I sometimes get this instead of the hanging behaviour. Something very timing-sensitive must be going on?

Command: index

echo '{ "languages-internal": [], "prefixes-external": [""], "locale": { "language": "en", "country": "US", "ignore-punctuation": true }, "ascii-prefixes-only": true, "num-triples-per-batch": 5000000 }' > wikidata.settings.json
docker run --rm -u $(id -u):$(id -g) -v /etc/localtime:/etc/localtime:ro -v $(pwd):/index -w /index --init --entrypoint bash --name qlever.index.wikidata adfreiburg/qlever -c 'ulimit -Sn 1048576; IndexBuilderMain -i wikidata -s wikidata.settings.json -f <(lbzcat -n 4 latest-all.ttl.bz2) -g - -F ttl -p true -f <(lbzcat -n 1 latest-lexemes.ttl.bz2) -g - -F ttl -f <(cat dcatap.nt) -g - -F nt --stxxl-memory 10G | tee wikidata.index-log.txt'

2025-02-20 16:29:17.368 - INFO: QLever IndexBuilder, compiled on Wed Feb 19 16:11:23 UTC 2025 using git hash caaf76
2025-02-20 16:29:17.368 - INFO: You specified "locale = en_US" and "ignore-punctuation = 1"
2025-02-20 16:29:17.368 - INFO: You specified "ascii-prefixes-only = true", which enables faster parsing for well-behaved TTL files
2025-02-20 16:29:17.368 - INFO: You specified "num-triples-per-batch = 5,000,000", choose a lower value if the index builder runs out of memory
2025-02-20 16:29:17.368 - INFO: By default, integers that cannot be represented by QLever will throw an exception
2025-02-20 16:29:17.368 - INFO: Processing triples from 3 input streams ...
2025-02-20 16:29:17.369 - INFO: Parsing input triples and creating partial vocabularies, one per batch ...
2025-02-20 16:29:18.323 - ERROR: Parse error at byte position 320: @Prefix or @base directives need to be at the beginning of the file when using the parallel parser. Use '--parse-parallel false' if you can't guarantee this. If the reason for this error is that the input is a concatenation of Turtle files, each of which has the prefixes at the beginning, you should feed the files to QLever separately instead of concatenated
The next 500 bytes are:

@Prefix xsd: http://www.w3.org/2001/XMLSchema# .
@Prefix ontolex: http://www.w3.org/ns/lemon/ontolex# .
@Prefix dct: http://purl.org/dc/terms/ .
@Prefix rdfs: http://www.w3.org/2000/01/rdf-schema# .
@Prefix owl: http://www.w3.org/2002/07/owl# .
@Prefix wikibase: http://wikiba.se/ontology# .
@Prefix skos: http://www.w3.org/2004/02/skos/core# .
@Prefix schema: http://schema.org/ .
@Prefix cc: http://creativecommons.org/ns# .
@Prefix geo: http://www.opengis.net/ont/geosparql# .

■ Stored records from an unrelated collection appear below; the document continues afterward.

Lemma _query_fetchAll (q : TableQuery) (current : Value) (s : State) t :
  faults s = [] -> tables s !! tableName cfg = Some t ->
  forall fuel token acc,
    _query client cfg fuel token q acc current s
      = (s, match fetchAll fuel (pageLimit s) (default 0%nat token) (select q t) acc with
            | Some es => Resolved (toRevision current <$> sort byTimestampDesc es)
            | None => OutOfFuel
            end).
Proof.
  intros Hf Ht. induction fuel as [|fuel IH]; intros token acc; [done|].
  rewrite _query_step, (queryEntities_ok _ _ _ _ t) by done.
  unfold page. cbn [continuationToken entries fetchAll].
  destruct (Nat.ltb_spec (default 0%nat token + S (pageLimit s)) (length (select q t)));
    [|done].
  by rewrite IH.
Qed.
(** For a session that is not root every [cancel], [hide] and [protect] a
    Delete listener gets to call throws (the item is [null]); so when the
    listener ends without an error it has run as the logic without these
    calls runs. *)
Theorem delete_guards_throw (this : Collection) (session : Session) :
  isRoot session = false →
  (∀ msg status property next st,
     data st = VNull →
     is_Some (run (context session) (CallCancel msg status next) st).1 ∧
     is_Some (run (context session) (CallHide property next) st).1 ∧
     is_Some (run (context session) (CallProtect property next) st).1) ∧
  ((delete_listener this session).1 = None →
   delete_listener this session =
     run (context session)
       (without_guards (default Done (onDelete (settings this))))
       (initial VNull)).
Proof.
  intros Hroot. split.
  - intros msg status property next st Hdata. simpl. rewrite Hroot. simpl.
    unfold delete_data. rewrite Hdata. simpl. by repeat split.
  - unfold delete_listener, initial.
    generalize (default Done (onDelete (settings this))). intros h.
    assert (Hgen : ∀ st, data st = VNull →
      (run (context session) h st).1 = None →
      run (context session) h st = run (context session) (without_guards h) st).
    { induction h as [|key val next IH|msg status next IH|property next IH
                     |property next IH|next IH]; intros st Hdata; simpl.
      - done.
      - apply IH. done.
      - by rewrite Hroot.
      - rewrite Hroot. simpl. unfold delete_data. by rewrite Hdata.
      - rewrite Hroot. simpl. unfold delete_data. by rewrite Hdata.
      - by apply IH. }
    by apply Hgen.
Qed.

Lemma delete_guards_throw_witness :
  isRoot Example.guest = false ∧
  is_Some (run (context Example.guest) (CallHide "secret" Done) (initial VNull)).1.
Proof.
  split; [reflexivity|].
  exact (proj1 (proj2 (proj1 (delete_guards_throw Example.plain Example.guest eq_refl)
    "" VUndefined "secret" Done (initial VNull) eq_refl))).
Defined.
Lemma div_rows_app (m1 m2 : mat R) (c1 c2 : list R) :
  length m1 = length c1 ->
  div_rows (m1 ++ m2) (c1 ++ c2) = div_rows m1 c1 ++ div_rows m2 c2.
Proof. apply zip_with_app. Qed.

(** The normalised messages of a relation: those of its edges read
    forwards next to those of its edges read backwards, whichever column is
    called the sources. *)
Lemma normalize_swap norm (a b : list nat) (ma mb : mat R) :
  length a = length b -> length ma = length a -> length mb = length b ->
  match normalize norm (a ++ b) (b ++ a) (ma ++ mb),
        normalize norm (b ++ a) (a ++ b) (mb ++ ma) with
  | Some m1, Some m2 =>
      exists na nb, m1 = na ++ nb /\ m2 = nb ++ na
                    /\ length na = length a /\ length nb = length b
  | None, None => True
  | _, _ => False
  end.
Proof.
  intros Hab Ha Hb. unfold normalize. destruct norm as [s|].
  - destruct (String.eqb s "nonsymmetric").
    + rewrite (degrees_app_comm b a), (degrees_occurrences (a ++ b)).
      cbn [mbind option_bind].
      rewrite !fmap_app, !div_rows_app by (rewrite !length_fmap; lia).
      eexists _, _. split; [done|]. split; [done|].
      unfold div_rows. rewrite !length_zip_with, !length_fmap. lia.
    + destruct (String.eqb s "symmetric"); [|done].
      rewrite (degrees_app_comm b a), (degrees_occurrences (a ++ b)).
      cbn [mbind option_bind]. rewrite !fmap_app.
      rewrite !div_rows_app
        by (unfold div_rows; rewrite ?length_zip_with, !length_fmap; lia).
      eexists _, _. split; [done|]. split; [done|].
      unfold div_rows. rewrite !length_zip_with, !length_fmap. lia.
  - exists ma, mb. done.
Qed.
(** * MALIS loss and gradient ([malis_impl.hxx]): shallow embedding

    The two entry points of [namespace malis_impl] are embedded:
    [compute_malis_gradient] and [compute_constrained_malis_gradient].

    Conventions of the embedding.
    - [DATA_TYPE] (and the [double] accumulators) are the exact rationals
      [Q]: every arithmetic operation of the source is kept, rounding is
      not modelled.  Results are compared with [Qeq].
    - [LABEL_TYPE] values read from the ground truth are integers [Z];
      node indices, edge indices and the [size_t] pair counters are [nat].
      The node count is held in an [int] by the source, and no counter
      leaves the range of [size_t] then (lemma [counters_in_range]); the
      only subtraction that could go below zero, [numberOfLabeledNodes - 1]
      without labeled nodes, is multiplied by zero.
    - [std::map<LabelType, size_t>] is a key-ordered association list, so
      that the iteration order of the source is the order of the list.
    - [std::vector] and the array data are lists, updated by index.
    - An entry point is a computation in a state and exception monad over
      its output parameters: a [throw] leaves with the outputs as they are
      at that point. *)

From Stdlib Require Import QArith Lqa.
From Stdlib Require Qminmax.
From stdpp Require Import base list sorting.

Local Close Scope Q_scope.
Local Open Scope nat_scope.

(** ** Dense arrays *)

Module Marray.

(** Modelled from the spec: [nifty::marray::View] is not part of this
    repository.  The spec takes dense arrays with row-major strides and
    random access by multi-index; a view is its shape and its elements in
    row-major order. *)
Record View (T : Type) := mkView { shape : list nat; data : list T }.
Arguments mkView {T} _ _.
Arguments shape {T} _.
Arguments data {T} _.

Definition product (l : list nat) : nat := foldr Nat.mul 1 l.

Fixpoint row_major_strides (shp : list nat) : list nat :=
  match shp with
  | [] => []
  | _ :: rest => product rest :: row_major_strides rest
  end.

Definition dimension {T} (v : View T) : nat := length (shape v).
Definition size {T} (v : View T) : nat := product (shape v).
Definition shape_at {T} (v : View T) (d : nat) : nat := shape v !!! d.
Definition strides {T} (v : View T) (d : nat) : nat :=
  row_major_strides (shape v) !!! d.

(** Offset of a multi-index: the sum of coordinate times stride. *)
Definition offset {T} (v : View T) (coord : list nat) : nat :=
  sum_list (zip_with Nat.mul coord (row_major_strides (shape v))).

Definition get {T} `{Inhabited T} (v : View T) (coord : list nat) : T :=
  data v !!! offset v coord.

Definition set {T} (v : View T) (coord : list nat) (x : T) : View T :=
  mkView (shape v) (<[offset v coord := x]> (data v)).

(** Element [ind] of the flattened (one-dimensional) view. *)
Definition flat {T} `{Inhabited T} (v : View T) (ind : nat) : T :=
  data v !!! ind.
Lemma start_run_blank_topic_witness :
  dict_lookup (t "topic") [(t "topic", JStr [32; 9; 10; 12288])] = Some (JStr [32; 9; 10; 12288]) /\
  forallb py_isspace [32; 9; 10; 12288] = true /\
  start_run (JObj [(t "topic", JStr [32; 9; 10; 12288])]) (t "id-1") (Server ∅ []) =
    (Ok topic_required, Server ∅ []).
Proof.
  assert (H1 : dict_lookup (t "topic") [(t "topic", JStr [32; 9; 10; 12288])] =
               Some (JStr [32; 9; 10; 12288])) by (vm_compute; reflexivity).
  assert (H2 : forallb py_isspace [32; 9; 10; 12288] = true) by (vm_compute; reflexivity).
  split; [exact H1 | split; [exact H2 | apply (start_run_blank_topic _ _ _ _ H1 H2)]].
Defined.

Lemma run_trace_empty_search (svc : services) (topic : text) (include_voice : bool) :
  tavily_search svc topic MAX_ARTICLES = Ok [] ->
  run_trace svc topic include_voice = empty_search_trace topic.
Proof.
  intros H. unfold run_trace, _run_pipeline, pipeline_body, data_agent.
  run_cbv. rewrite H. reflexivity.
Qed.



(* ------------------------------------------------------------------ *)
(** ** [json.loads] inverts [json.dumps] on the expected shape *)

Lemma hexval_hex_digit (n : Z) : 0 <= n < 16 -> hexval (hex_digit n) = Some n.
Proof.
  intros Hn. unfold hex_digit, hexval.
  destruct (Z.ltb_spec n 10).
  - replace ((48 <=? 48 + n) && (48 + n <=? 57)) with true
      by (symmetry; apply andb_true_intro; split; apply Z.leb_le; lia).
    f_equal. lia.
  - replace ((48 <=? 87 + n) && (87 + n <=? 57)) with false
      by (symmetry; apply andb_false_intro2, Z.leb_gt; lia).
    replace ((97 <=? 87 + n) && (87 + n <=? 102)) with true
      by (symmetry; apply andb_true_intro; split; apply Z.leb_le; lia).
    f_equal. lia.
Qed.

Lemma hex_digits_sum (u : Z) : 0 <= u < 65536 ->
  (u / 4096 mod 16) * 4096 + (u / 256 mod 16) * 256 + (u / 16 mod 16) * 16 + u mod 16 = u.
Proof.
  intros Hu.
  replace (u / 4096) with (u / 16 / 16 / 16) by (rewrite !Z.div_div by lia; reflexivity).
  replace (u / 256) with (u / 16 / 16) by (rewrite !Z.div_div by lia; reflexivity).
  pose proof (Z.div_mod u 16 ltac:(lia)). pose proof (Z.mod_pos_bound u 16 ltac:(lia)).
  set (a := u / 16) in *.
  pose proof (Z.div_mod a 16 ltac:(lia)). pose proof (Z.mod_pos_bound a 16 ltac:(lia)).
  set (b := a / 16) in *.
  pose proof (Z.div_mod b 16 ltac:(lia)). pose proof (Z.mod_pos_bound b 16 ltac:(lia)).
  set (c := b / 16) in *.
  assert (c < 16).
  { subst c b a. apply Z.div_lt_upper_bound; [lia|].
    apply Z.div_lt_upper_bound; [lia|]. apply Z.div_lt_upper_bound; lia. }
  assert (0 <= c).
  { subst c b a. apply Z.div_pos; [|lia]. apply Z.div_pos; [|lia]. apply Z.div_pos; lia. }
  rewrite (Z.mod_small c 16) by lia. lia.
Qed.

joka921 · 2025-02-20T18:20:43Z

Thank you very much for that information, it seems to be that there is either a bug in the parser or an error in the input files,
which leads to the exception, and the exception sometimes leads to a deadlock instead of being reported.
Can you please paste the beginning of the latest-all.ttl.bz2 e.g. via lbzcat latest-all.ttl.bz2 | head -n 30?
Best regards

michaelbrunnbauer · 2025-02-20T18:24:45Z

@prefix rdf: <http://www.w3.org/1999/02/22-rdf-syntax-ns#> .
@prefix xsd: <http://www.w3.org/2001/XMLSchema#> .
@prefix ontolex: <http://www.w3.org/ns/lemon/ontolex#> .
@prefix dct: <http://purl.org/dc/terms/> .
@prefix rdfs: <http://www.w3.org/2000/01/rdf-schema#> .
@prefix owl: <http://www.w3.org/2002/07/owl#> .
@prefix wikibase: <http://wikiba.se/ontology#> .
@prefix skos: <http://www.w3.org/2004/02/skos/core#> .
@prefix schema: <http://schema.org/> .
@prefix cc: <http://creativecommons.org/ns#> .
@prefix geo: <http://www.opengis.net/ont/geosparql#> .
@prefix prov: <http://www.w3.org/ns/prov#> .
@prefix wd: <http://www.wikidata.org/entity/> .
@prefix data: <https://www.wikidata.org/wiki/Special:EntityData/> .
@prefix s: <http://www.wikidata.org/entity/statement/> .
@prefix ref: <http://www.wikidata.org/reference/> .
@prefix v: <http://www.wikidata.org/value/> .
@prefix wdt: <http://www.wikidata.org/prop/direct/> .
@prefix wdtn: <http://www.wikidata.org/prop/direct-normalized/> .
@prefix p: <http://www.wikidata.org/prop/> .
@prefix ps: <http://www.wikidata.org/prop/statement/> .
@prefix psv: <http://www.wikidata.org/prop/statement/value/> .
@prefix psn: <http://www.wikidata.org/prop/statement/value-normalized/> .
@prefix pq: <http://www.wikidata.org/prop/qualifier/> .
@prefix pqv: <http://www.wikidata.org/prop/qualifier/value/> .
@prefix pqn: <http://www.wikidata.org/prop/qualifier/value-normalized/> .
@prefix pr: <http://www.wikidata.org/prop/reference/> .
@prefix prv: <http://www.wikidata.org/prop/reference/value/> .
@prefix prn: <http://www.wikidata.org/prop/reference/value-normalized/> .
@prefix wdno: <http://www.wikidata.org/prop/novalue/> .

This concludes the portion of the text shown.